[Collection entries]
※

Lemma create_order_cases ts weather w :
  exists register_type register_id employee_id order_size items N g',
    create_order ts weather w =
      bind next_order_id
        (fun oid =>
           ret (mk_order oid (isoformat ts) "restaurant_001" register_type
                  register_id employee_id order_size items (inject_Z N)
                  (isoformat ts) weather))
        (set_rng g' w) /\
    (order_size = "small" \/ order_size = "large") /\
    (items_value items == inject_Z N)%Q /\
    (0 <= N < 2 ^ 53)%Z /\
    quantities_within (max_qty_of (PyStr order_size)) items /\
    (exists pool, dict_get REGISTERS register_type = Some pool /\ register_id ∈ pool) /\
    employee_id ∈ EMPLOYEES.
Proof.
  unfold create_order.
  destruct (draw_choice (map fst REGISTERS) w) as (rt & Hrt & Hin); [discriminate|].
  unfold bind at 1. rewrite Hrt. clear Hrt. cbv beta iota.
  assert (Hpool : exists pool, dict_get REGISTERS rt = Some pool /\ pool <> []).
  { cbn in Hin. repeat (apply elem_of_cons in Hin as [-> | Hin]);
      [eexists; split; [reflexivity | discriminate] ..|inversion Hin]. }
  destruct Hpool as (pool & Hpool & Hne).
  unfold bind at 1. rewrite Hpool. cbn [or_raise]. unfold ret at 1. cbv beta iota.
  unfold bind at 1.
  match goal with |- context [draw_or IndexError (choice pool) ?w1] =>
    destruct (draw_choice pool w1 Hne) as (rid & Hrid & Hrin) end.
  rewrite Hrid. clear Hrid. cbv beta iota.
  unfold bind at 1.
  match goal with |- context [draw_or IndexError (choice EMPLOYEES) ?w1] =>
    destruct (draw_choice EMPLOYEES w1) as (eid & Heid & Hein); [discriminate|] end.
  rewrite Heid. clear Heid. cbv beta iota.
  unfold bind at 1.
  match goal with |- context [draw_or ValueError ?c ?w1] =>
    destruct (choices1_pair "small" "large" (literal 0.6) (literal 0.4) (w_rng w1))
      as (sz & Hsz & Hsz') end; [vm_compute; reflexivity|].
  unfold draw_or at 1. rewrite Hsz. clear Hsz. cbv beta iota.
  unfold bind at 1.
  match goal with |- context [generate_items (PyStr sz) ?w1] =>
    destruct (generate_items_run (PyStr sz) w1) as (items & N & g' & Hgen & Hv & HN & Hq) end.
  rewrite Hgen. clear Hgen. cbv beta iota.
  exists rt, rid, eid, sz, items, N, g'.
  split; [reflexivity|]. repeat split; try assumption; try lia.
  exists pool. split; assumption.
Qed.

(** The outcome of [create_order] on a usable counter file. *)
Lemma create_order_run ts weather w :
  counter_file_ok w ->
  exists o g',
    create_order ts weather w =
      (Ok o, set_counter_file (Some (py_str (counter_value w + 1))) (set_rng g' w)) /\
    order_id o = "order_" ++ py_str (counter_value w + 1) /\
    timestamp o = isoformat ts /\
    processing_time o = isoformat ts /\
    IsWeather o = weather.
Proof.
  intros Hok.
  destruct (create_order_cases ts weather w)
    as (rt & rid & eid & sz & items & N & g' & Hrun & _).
  rewrite Hrun. unfold bind.
  assert (Hok' : counter_file_ok (set_rng g' w)) by exact Hok.
  rewrite (next_order_id_run _ Hok'). unfold ret.
  eexists _, g'. split; [reflexivity|]. repeat split.
Qed.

※

All of the data above should be reproduced verbatim.

Lemma create_order_cases ts weather w :
  exists register_type register_id employee_id order_size items N g',
    create_order ts weather w =
      bind next_order_id
        (fun oid =>
           ret (mk_order oid (isoformat ts) "restaurant_001" register_type
                  register_id employee_id order_size items (inject_Z N)
                  (isoformat ts) weather))
        (set_rng g' w) /\
    (order_size = "small" \/ order_size = "large") /\
    (items_value items == inject_Z N)%Q /\
    (0 <= N < 2 ^ 53)%Z /\
    quantities_within (max_qty_of (PyStr order_size)) items /\
    (exists pool, dict_get REGISTERS register_type = Some pool /\ register_id ∈ pool) /\
    employee_id ∈ EMPLOYEES.
Proof.
  unfold create_order.
  destruct (draw_choice (map fst REGISTERS) w) as (rt & Hrt & Hin); [discriminate|].
  unfold bind at 1. rewrite Hrt. clear Hrt. cbv beta iota.
  assert (Hpool : exists pool, dict_get REGISTERS rt = Some pool /\ pool <> []).
  { cbn in Hin. repeat (apply elem_of_cons in Hin as [-> | Hin]);
      [eexists; split; [reflexivity | discriminate] ..|inversion Hin]. }
  destruct Hpool as (pool & Hpool & Hne).
  unfold bind at 1. rewrite Hpool. cbn [or_raise]. unfold ret at 1. cbv beta iota.
  unfold bind at 1.
  match goal with |- context [draw_or IndexError (choice pool) ?w1] =>
    destruct (draw_choice pool w1 Hne) as (rid & Hrid & Hrin) end.
  rewrite Hrid. clear Hrid. cbv beta iota.
  unfold bind at 1.
  match goal with |- context [draw_or IndexError (choice EMPLOYEES) ?w1] =>
    destruct (draw_choice EMPLOYEES w1) as (eid & Heid & Hein); [discriminate|] end.
  rewrite Heid. clear Heid. cbv beta iota.
  unfold bind at 1.
  match goal with |- context [draw_or ValueError ?c ?w1] =>
    destruct (choices1_pair "small" "large" (literal 0.6) (literal 0.4) (w_rng w1))
      as (sz & Hsz & Hsz') end; [vm_compute; reflexivity|].
  unfold draw_or at 1. rewrite Hsz. clear Hsz. cbv beta iota.
  unfold bind at 1.
  match goal with |- context [generate_items (PyStr sz) ?w1] =>
    destruct (generate_items_run (PyStr sz) w1) as (items & N & g' & Hgen & Hv & HN & Hq) end.
  rewrite Hgen. clear Hgen. cbv beta iota.
  exists rt, rid, eid, sz, items, N, g'.
  split; [reflexivity|]. repeat split; try assumption; try lia.
  exists pool. split; assumption.
Qed.

(** The outcome of [create_order] on a usable counter file. *)
Lemma create_order_run ts weather w :
  counter_file_ok w ->
  exists o g',
    create_order ts weather w =
      (Ok o, set_counter_file (Some (py_str (counter_value w + 1))) (set_rng g' w)) /\
    order_id o = "order_" ++ py_str (counter_value w + 1) /\
    timestamp o = isoformat ts /\
    processing_time o = isoformat ts /\
    IsWeather o = weather.
Proof.
  intros Hok.
  destruct (create_order_cases ts weather w)
    as (rt & rid & eid & sz & items & N & g' & Hrun & _).
  rewrite Hrun. unfold bind.
  assert (Hok' : counter_file_ok (set_rng g' w)) by exact Hok.
  rewrite (next_order_id_run _ Hok'). unfold ret.
  eexists _, g'. split; [reflexivity|]. repeat split.
Qed.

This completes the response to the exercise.